Record excerpts =>
(** X26. A created event shows up in the list of all events, next to
    every event that was listed before. *)
Theorem create_event_then_retrieve_all db (new_event e : @Event Value) :
  (∀ i, pk new_event = Some i → db !! i = None) →
  let key := default (next_id db) (pk new_event) in
  let db' :=
    (respond as_dict (with_body new_event (create_event next_id)) db).2 in
  ∃ before after,
    respond as_events (retrieve_all_events next_id) db = (Ok before, db) ∧
    respond as_events (retrieve_all_events next_id) db' = (Ok after, db') ∧
    (e ∈ after ↔ e = mkEvent (Some key) (attrs new_event) ∨ e ∈ before).
Proof using next_id_fresh.
  intros Hfree key db'.
  destruct (retrieve_all_events_all_rows db) as (before & Hb & Hinb & _).
  destruct (retrieve_all_events_all_rows db') as (after & Ha & Hina & _).
  exists before, after. split_and!; [done|done|].
  pose proof (create_event_key_free _ _ Hfree) as Hkey. fold key in Hkey.
  assert (db' = <[key := attrs new_event]> db) as ->.
  { subst db'. rewrite respond_create_event. simpl. fold key.
    by rewrite Hkey. }
  rewrite Hina, Hinb. split.
  - intros (j & a & Hj & ->).
    apply lookup_insert_Some in Hj as [[<- <-]|[Hne Hj]]; [by left|].
    right. by exists j, a.
  - intros [->|(j & a & Hj & ->)].
    + exists key, (attrs new_event). by rewrite lookup_insert_eq.
    + exists j, a. split; [|done]. rewrite lookup_insert_ne; [done|].
      intros <-. congruence.
Qed.

End create.

End properties.

(** * The routes on a concrete store *)

Lemma le_foldr_max (k : Z) (ks : list Z) : k ∈ ks → k ≤ foldr Z.max 0 ks.
Proof.
  induction ks as [|k' ks IH]; intros Hk; [by apply not_elem_of_nil in Hk|].
  apply elem_of_cons in Hk as [->|Hk]; simpl; [lia|].
  specialize (IH Hk). lia.
Qed.

Lemma max_id_succ_fresh {V} (t : gmap Z V) : t !! max_id_succ t = None.
Proof.
  destruct (t !! max_id_succ t) as [v|] eqn:E; [|done].
  assert (max_id_succ t ∈ (map_to_list t).*1) as Hin.
  { apply list_elem_of_fmap. exists (max_id_succ t, v).
    split; [done|]. by apply elem_of_map_to_list. }
  apply le_foldr_max in Hin. unfold max_id_succ in Hin at 1. lia.
Qed.

Lemma retrieve_event_row_or_not_found_witness :
  respond as_event (retrieve_event 2) sample_db
  = (Ok (mkEvent (Some 2) (sample_attrs "PyCon" "Lahore")), sample_db).
Proof.
  apply (proj1 (retrieve_event_row_or_not_found sample_db 2)).
  vm_compute. reflexivity.
Defined.

Lemma delete_event_removes_exactly_row_witness :
  ∃ db',
    respond as_dict (delete_event max_id_succ 2) sample_db
    = (Ok {[ "message" := "Event deleted successfully" ]}, db') ∧
    db' !! 2 = None ∧
    (respond as_event (retrieve_event 2) db').1
    = Raise (HTTPException HTTP_404_NOT_FOUND
                           "Event with supplied ID does not exist") ∧
    ∀ j, j ≠ 2 → db' !! j = sample_db !! j.
Proof.
  apply (proj2 (delete_event_removes_exactly_row max_id_succ sample_db 2)
               (sample_attrs "PyCon" "Lahore")).
  vm_compute. reflexivity.
Defined.

Lemma update_event_not_found_iff_else_overwrites_witness :
  respond as_event (update_event max_id_succ 2 sample_update) sample_db
  = (Ok (mkEvent (Some 2) (sample_attrs "PyCon 2024" "Lahore")),
     <[2 := sample_attrs "PyCon 2024" "Lahore"]> sample_db).
Proof.
  destruct (proj2 (update_event_not_found_iff_else_overwrites
                     max_id_succ sample_db 2 sample_update)
                  (sample_attrs "PyCon" "Lahore"))
    as (event & row & _ & _ & _ & Hrow & _ & _ & _ & _ & _ & Hout).
  { vm_compute. reflexivity. }
  rewrite Hout, Hrow. vm_compute. reflexivity.
Defined.

Lemma update_event_frame_witness :
  ∃ a',
    (respond as_event (update_event max_id_succ 2 sample_update) sample_db).2
      !! 2 = Some a' ∧
    ∀ k, k ∉ fields_set sample_update →
         a' !! k = sample_attrs "PyCon" "Lahore" !! k.
Proof.
  apply (proj2 (proj2 (update_event_frame max_id_succ sample_db 2
                                          sample_update))).
  vm_compute. reflexivity.
Defined.

Lemma update_event_unset_payload_identity_witness :
  respond as_event (update_event max_id_succ 2 unset_update) sample_db
  = (Ok (mkEvent (Some 2) (sample_attrs "PyCon" "Lahore")), sample_db).
Proof.
  apply update_event_unset_payload_identity.
  - vm_compute. reflexivity.
  - reflexivity.
Defined.

Lemma by_id_routes_fail_only_not_found_witness :
  event_not_found
  = HTTPException HTTP_404_NOT_FOUND "Event with supplied ID does not exist"
  ∧ sample_db !! 5 = None ∧ sample_db = sample_db.
Proof.
  apply (proj1 (proj2 (by_id_routes_fail_only_not_found
                         max_id_succ sample_db 5 sample_update
                         event_not_found sample_db))).
  vm_compute. reflexivity.
Defined.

Work item =>
Please reproduce the whole listing exactly, omitting no line.

Answer to the problem =>
(** X26. A created event shows up in the list of all events, next to
    every event that was listed before. *)
Theorem create_event_then_retrieve_all db (new_event e : @Event Value) :
  (∀ i, pk new_event = Some i → db !! i = None) →
  let key := default (next_id db) (pk new_event) in
  let db' :=
    (respond as_dict (with_body new_event (create_event next_id)) db).2 in
  ∃ before after,
    respond as_events (retrieve_all_events next_id) db = (Ok before, db) ∧
    respond as_events (retrieve_all_events next_id) db' = (Ok after, db') ∧
    (e ∈ after ↔ e = mkEvent (Some key) (attrs new_event) ∨ e ∈ before).
Proof using next_id_fresh.
  intros Hfree key db'.
  destruct (retrieve_all_events_all_rows db) as (before & Hb & Hinb & _).
  destruct (retrieve_all_events_all_rows db') as (after & Ha & Hina & _).
  exists before, after. split_and!; [done|done|].
  pose proof (create_event_key_free _ _ Hfree) as Hkey. fold key in Hkey.
  assert (db' = <[key := attrs new_event]> db) as ->.
  { subst db'. rewrite respond_create_event. simpl. fold key.
    by rewrite Hkey. }
  rewrite Hina, Hinb. split.
  - intros (j & a & Hj & ->).
    apply lookup_insert_Some in Hj as [[<- <-]|[Hne Hj]]; [by left|].
    right. by exists j, a.
  - intros [->|(j & a & Hj & ->)].
    + exists key, (attrs new_event). by rewrite lookup_insert_eq.
    + exists j, a. split; [|done]. rewrite lookup_insert_ne; [done|].
      intros <-. congruence.
Qed.

End create.

End properties.

(** * The routes on a concrete store *)

Lemma le_foldr_max (k : Z) (ks : list Z) : k ∈ ks → k ≤ foldr Z.max 0 ks.
Proof.
  induction ks as [|k' ks IH]; intros Hk; [by apply not_elem_of_nil in Hk|].
  apply elem_of_cons in Hk as [->|Hk]; simpl; [lia|].
  specialize (IH Hk). lia.
Qed.

Lemma max_id_succ_fresh {V} (t : gmap Z V) : t !! max_id_succ t = None.
Proof.
  destruct (t !! max_id_succ t) as [v|] eqn:E; [|done].
  assert (max_id_succ t ∈ (map_to_list t).*1) as Hin.
  { apply list_elem_of_fmap. exists (max_id_succ t, v).
    split; [done|]. by apply elem_of_map_to_list. }
  apply le_foldr_max in Hin. unfold max_id_succ in Hin at 1. lia.
Qed.

Lemma retrieve_event_row_or_not_found_witness :
  respond as_event (retrieve_event 2) sample_db
  = (Ok (mkEvent (Some 2) (sample_attrs "PyCon" "Lahore")), sample_db).
Proof.
  apply (proj1 (retrieve_event_row_or_not_found sample_db 2)).
  vm_compute. reflexivity.
Defined.

Lemma delete_event_removes_exactly_row_witness :
  ∃ db',
    respond as_dict (delete_event max_id_succ 2) sample_db
    = (Ok {[ "message" := "Event deleted successfully" ]}, db') ∧
    db' !! 2 = None ∧
    (respond as_event (retrieve_event 2) db').1
    = Raise (HTTPException HTTP_404_NOT_FOUND
                           "Event with supplied ID does not exist") ∧
    ∀ j, j ≠ 2 → db' !! j = sample_db !! j.
Proof.
  apply (proj2 (delete_event_removes_exactly_row max_id_succ sample_db 2)
               (sample_attrs "PyCon" "Lahore")).
  vm_compute. reflexivity.
Defined.

Lemma update_event_not_found_iff_else_overwrites_witness :
  respond as_event (update_event max_id_succ 2 sample_update) sample_db
  = (Ok (mkEvent (Some 2) (sample_attrs "PyCon 2024" "Lahore")),
     <[2 := sample_attrs "PyCon 2024" "Lahore"]> sample_db).
Proof.
  destruct (proj2 (update_event_not_found_iff_else_overwrites
                     max_id_succ sample_db 2 sample_update)
                  (sample_attrs "PyCon" "Lahore"))
    as (event & row & _ & _ & _ & Hrow & _ & _ & _ & _ & _ & Hout).
  { vm_compute. reflexivity. }
  rewrite Hout, Hrow. vm_compute. reflexivity.
Defined.

Lemma update_event_frame_witness :
  ∃ a',
    (respond as_event (update_event max_id_succ 2 sample_update) sample_db).2
      !! 2 = Some a' ∧
    ∀ k, k ∉ fields_set sample_update →
         a' !! k = sample_attrs "PyCon" "Lahore" !! k.
Proof.
  apply (proj2 (proj2 (update_event_frame max_id_succ sample_db 2
                                          sample_update))).
  vm_compute. reflexivity.
Defined.

Lemma update_event_unset_payload_identity_witness :
  respond as_event (update_event max_id_succ 2 unset_update) sample_db
  = (Ok (mkEvent (Some 2) (sample_attrs "PyCon" "Lahore")), sample_db).
Proof.
  apply update_event_unset_payload_identity.
  - vm_compute. reflexivity.
  - reflexivity.
Defined.

Lemma by_id_routes_fail_only_not_found_witness :
  event_not_found
  = HTTPException HTTP_404_NOT_FOUND "Event with supplied ID does not exist"
  ∧ sample_db !! 5 = None ∧ sample_db = sample_db.
Proof.
  apply (proj1 (proj2 (by_id_routes_fail_only_not_found
                         max_id_succ sample_db 5 sample_update
                         event_not_found sample_db))).
  vm_compute. reflexivity.
Defined.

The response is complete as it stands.